··· Source records ···

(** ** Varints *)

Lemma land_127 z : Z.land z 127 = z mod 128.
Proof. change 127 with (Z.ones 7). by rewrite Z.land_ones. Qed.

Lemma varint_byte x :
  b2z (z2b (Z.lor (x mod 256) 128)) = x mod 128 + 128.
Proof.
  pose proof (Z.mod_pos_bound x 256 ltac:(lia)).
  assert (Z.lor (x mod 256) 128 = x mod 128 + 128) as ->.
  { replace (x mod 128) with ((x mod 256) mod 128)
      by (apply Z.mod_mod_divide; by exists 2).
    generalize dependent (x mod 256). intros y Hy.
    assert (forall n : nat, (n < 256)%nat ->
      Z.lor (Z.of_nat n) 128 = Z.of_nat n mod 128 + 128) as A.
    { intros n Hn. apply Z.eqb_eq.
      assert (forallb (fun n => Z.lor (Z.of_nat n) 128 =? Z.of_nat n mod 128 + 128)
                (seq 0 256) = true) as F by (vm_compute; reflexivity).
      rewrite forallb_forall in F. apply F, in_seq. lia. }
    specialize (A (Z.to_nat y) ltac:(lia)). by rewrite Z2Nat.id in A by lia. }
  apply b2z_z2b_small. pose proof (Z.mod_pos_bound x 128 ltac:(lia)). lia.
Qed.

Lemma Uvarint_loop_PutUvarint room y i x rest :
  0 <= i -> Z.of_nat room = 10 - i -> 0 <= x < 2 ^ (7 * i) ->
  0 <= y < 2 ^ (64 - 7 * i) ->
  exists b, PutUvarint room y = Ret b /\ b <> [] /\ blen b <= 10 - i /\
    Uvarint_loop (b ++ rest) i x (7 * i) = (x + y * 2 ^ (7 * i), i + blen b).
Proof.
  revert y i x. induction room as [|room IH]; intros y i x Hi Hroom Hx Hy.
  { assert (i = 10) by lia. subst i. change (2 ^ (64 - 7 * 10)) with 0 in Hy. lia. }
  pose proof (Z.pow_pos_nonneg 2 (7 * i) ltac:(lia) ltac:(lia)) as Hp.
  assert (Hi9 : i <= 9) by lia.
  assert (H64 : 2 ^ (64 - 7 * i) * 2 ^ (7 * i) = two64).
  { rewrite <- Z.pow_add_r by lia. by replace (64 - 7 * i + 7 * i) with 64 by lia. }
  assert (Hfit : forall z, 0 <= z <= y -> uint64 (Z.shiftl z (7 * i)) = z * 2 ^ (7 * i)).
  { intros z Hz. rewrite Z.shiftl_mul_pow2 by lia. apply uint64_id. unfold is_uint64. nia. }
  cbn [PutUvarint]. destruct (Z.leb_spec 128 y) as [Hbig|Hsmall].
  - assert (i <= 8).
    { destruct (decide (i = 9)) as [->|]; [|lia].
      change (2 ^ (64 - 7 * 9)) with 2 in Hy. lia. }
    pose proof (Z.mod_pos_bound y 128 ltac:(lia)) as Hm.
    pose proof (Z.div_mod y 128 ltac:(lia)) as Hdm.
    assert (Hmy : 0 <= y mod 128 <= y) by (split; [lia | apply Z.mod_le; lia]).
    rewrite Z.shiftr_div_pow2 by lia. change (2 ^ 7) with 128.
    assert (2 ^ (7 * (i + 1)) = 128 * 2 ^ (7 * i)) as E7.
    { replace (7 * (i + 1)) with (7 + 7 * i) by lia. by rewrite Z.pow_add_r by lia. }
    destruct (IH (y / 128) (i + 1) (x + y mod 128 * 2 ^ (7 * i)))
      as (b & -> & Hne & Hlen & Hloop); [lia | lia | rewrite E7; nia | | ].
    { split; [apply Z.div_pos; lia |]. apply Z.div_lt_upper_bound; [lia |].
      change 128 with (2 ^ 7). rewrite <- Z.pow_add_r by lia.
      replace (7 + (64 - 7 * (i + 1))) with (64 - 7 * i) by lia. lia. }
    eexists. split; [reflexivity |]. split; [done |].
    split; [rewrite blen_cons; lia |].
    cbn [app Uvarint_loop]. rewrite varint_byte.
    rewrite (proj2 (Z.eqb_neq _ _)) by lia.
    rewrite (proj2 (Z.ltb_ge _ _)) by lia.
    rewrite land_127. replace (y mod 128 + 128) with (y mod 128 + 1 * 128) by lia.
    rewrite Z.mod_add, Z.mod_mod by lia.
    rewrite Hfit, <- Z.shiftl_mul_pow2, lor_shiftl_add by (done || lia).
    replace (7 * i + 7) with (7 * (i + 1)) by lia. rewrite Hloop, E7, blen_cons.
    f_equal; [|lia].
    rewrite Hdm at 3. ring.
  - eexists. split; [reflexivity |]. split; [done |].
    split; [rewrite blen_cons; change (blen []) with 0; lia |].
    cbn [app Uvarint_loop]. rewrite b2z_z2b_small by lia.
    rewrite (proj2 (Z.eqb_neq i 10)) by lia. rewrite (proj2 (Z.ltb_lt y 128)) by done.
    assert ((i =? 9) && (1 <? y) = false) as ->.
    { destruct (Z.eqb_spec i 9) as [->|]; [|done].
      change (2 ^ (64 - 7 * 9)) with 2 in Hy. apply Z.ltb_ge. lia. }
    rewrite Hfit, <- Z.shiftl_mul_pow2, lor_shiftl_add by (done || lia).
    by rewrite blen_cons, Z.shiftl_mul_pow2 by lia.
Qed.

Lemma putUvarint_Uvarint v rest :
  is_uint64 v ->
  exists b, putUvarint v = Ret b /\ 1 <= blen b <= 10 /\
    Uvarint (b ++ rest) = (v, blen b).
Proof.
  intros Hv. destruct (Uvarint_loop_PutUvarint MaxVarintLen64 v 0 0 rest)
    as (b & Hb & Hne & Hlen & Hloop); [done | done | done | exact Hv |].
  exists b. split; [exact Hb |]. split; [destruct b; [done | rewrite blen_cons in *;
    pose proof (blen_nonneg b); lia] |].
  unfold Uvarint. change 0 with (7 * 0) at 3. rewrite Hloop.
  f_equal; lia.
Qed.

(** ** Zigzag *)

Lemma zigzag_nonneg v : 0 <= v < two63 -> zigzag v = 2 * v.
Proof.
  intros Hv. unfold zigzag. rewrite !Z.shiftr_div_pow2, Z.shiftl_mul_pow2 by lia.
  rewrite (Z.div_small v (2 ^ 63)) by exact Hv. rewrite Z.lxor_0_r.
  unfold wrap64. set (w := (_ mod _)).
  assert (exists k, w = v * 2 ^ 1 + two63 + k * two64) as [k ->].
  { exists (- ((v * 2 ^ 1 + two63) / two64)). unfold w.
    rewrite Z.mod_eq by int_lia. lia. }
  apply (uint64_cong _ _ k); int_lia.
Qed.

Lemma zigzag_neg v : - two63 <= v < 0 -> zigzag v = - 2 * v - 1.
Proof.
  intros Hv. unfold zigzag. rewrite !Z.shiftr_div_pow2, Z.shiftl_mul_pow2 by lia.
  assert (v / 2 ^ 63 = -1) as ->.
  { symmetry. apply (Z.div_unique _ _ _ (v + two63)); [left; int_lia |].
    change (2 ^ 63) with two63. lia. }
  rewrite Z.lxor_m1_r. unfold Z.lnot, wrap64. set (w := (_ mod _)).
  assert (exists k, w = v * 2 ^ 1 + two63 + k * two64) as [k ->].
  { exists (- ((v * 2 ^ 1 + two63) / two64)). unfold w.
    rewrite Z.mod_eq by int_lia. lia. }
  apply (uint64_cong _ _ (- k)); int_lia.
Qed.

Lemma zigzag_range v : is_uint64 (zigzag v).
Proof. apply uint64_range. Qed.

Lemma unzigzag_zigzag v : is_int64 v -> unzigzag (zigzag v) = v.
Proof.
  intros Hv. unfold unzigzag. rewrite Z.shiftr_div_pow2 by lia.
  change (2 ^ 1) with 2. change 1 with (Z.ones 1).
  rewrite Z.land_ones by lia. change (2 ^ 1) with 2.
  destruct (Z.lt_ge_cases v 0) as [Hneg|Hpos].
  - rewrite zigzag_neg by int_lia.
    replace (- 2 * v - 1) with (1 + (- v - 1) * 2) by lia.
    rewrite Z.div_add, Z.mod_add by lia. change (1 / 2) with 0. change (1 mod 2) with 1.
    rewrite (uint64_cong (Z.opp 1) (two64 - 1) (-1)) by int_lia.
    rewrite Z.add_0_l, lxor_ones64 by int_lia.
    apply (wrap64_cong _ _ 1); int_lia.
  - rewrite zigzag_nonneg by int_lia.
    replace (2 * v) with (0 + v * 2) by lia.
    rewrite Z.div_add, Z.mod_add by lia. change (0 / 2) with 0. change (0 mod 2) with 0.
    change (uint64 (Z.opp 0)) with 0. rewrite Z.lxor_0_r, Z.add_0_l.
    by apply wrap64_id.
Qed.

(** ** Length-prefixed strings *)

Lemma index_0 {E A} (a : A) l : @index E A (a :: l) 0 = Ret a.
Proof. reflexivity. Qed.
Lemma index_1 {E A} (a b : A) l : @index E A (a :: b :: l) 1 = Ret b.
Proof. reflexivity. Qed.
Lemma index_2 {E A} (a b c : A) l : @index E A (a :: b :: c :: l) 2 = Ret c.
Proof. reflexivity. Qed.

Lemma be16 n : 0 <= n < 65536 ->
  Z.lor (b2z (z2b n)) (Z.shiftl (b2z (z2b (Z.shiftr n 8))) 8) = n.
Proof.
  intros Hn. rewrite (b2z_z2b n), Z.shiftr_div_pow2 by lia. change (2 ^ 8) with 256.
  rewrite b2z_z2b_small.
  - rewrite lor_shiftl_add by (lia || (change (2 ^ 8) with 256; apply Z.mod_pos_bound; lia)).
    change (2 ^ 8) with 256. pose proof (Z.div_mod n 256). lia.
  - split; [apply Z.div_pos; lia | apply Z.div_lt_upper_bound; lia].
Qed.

···

Activity –
The answer should consist only of the lines from the line containing "rewrite (uint64_cong (Z.opp" through the final line of the listing above, reproduced exactly.

Result –
    rewrite (uint64_cong (Z.opp 1) (two64 - 1) (-1)) by int_lia.
    rewrite Z.add_0_l, lxor_ones64 by int_lia.
    apply (wrap64_cong _ _ 1); int_lia.
  - rewrite zigzag_nonneg by int_lia.
    replace (2 * v) with (0 + v * 2) by lia.
    rewrite Z.div_add, Z.mod_add by lia. change (0 / 2) with 0. change (0 mod 2) with 0.
    change (uint64 (Z.opp 0)) with 0. rewrite Z.lxor_0_r, Z.add_0_l.
    by apply wrap64_id.
Qed.

(** ** Length-prefixed strings *)

Lemma index_0 {E A} (a : A) l : @index E A (a :: l) 0 = Ret a.
Proof. reflexivity. Qed.
Lemma index_1 {E A} (a b : A) l : @index E A (a :: b :: l) 1 = Ret b.
Proof. reflexivity. Qed.
Lemma index_2 {E A} (a b c : A) l : @index E A (a :: b :: c :: l) 2 = Ret c.
Proof. reflexivity. Qed.

Lemma be16 n : 0 <= n < 65536 ->
  Z.lor (b2z (z2b n)) (Z.shiftl (b2z (z2b (Z.shiftr n 8))) 8) = n.
Proof.
  intros Hn. rewrite (b2z_z2b n), Z.shiftr_div_pow2 by lia. change (2 ^ 8) with 256.
  rewrite b2z_z2b_small.
  - rewrite lor_shiftl_add by (lia || (change (2 ^ 8) with 256; apply Z.mod_pos_bound; lia)).
    change (2 ^ 8) with 256. pose proof (Z.div_mod n 256). lia.
  - split; [apply Z.div_pos; lia | apply Z.div_lt_upper_bound; lia].
Qed.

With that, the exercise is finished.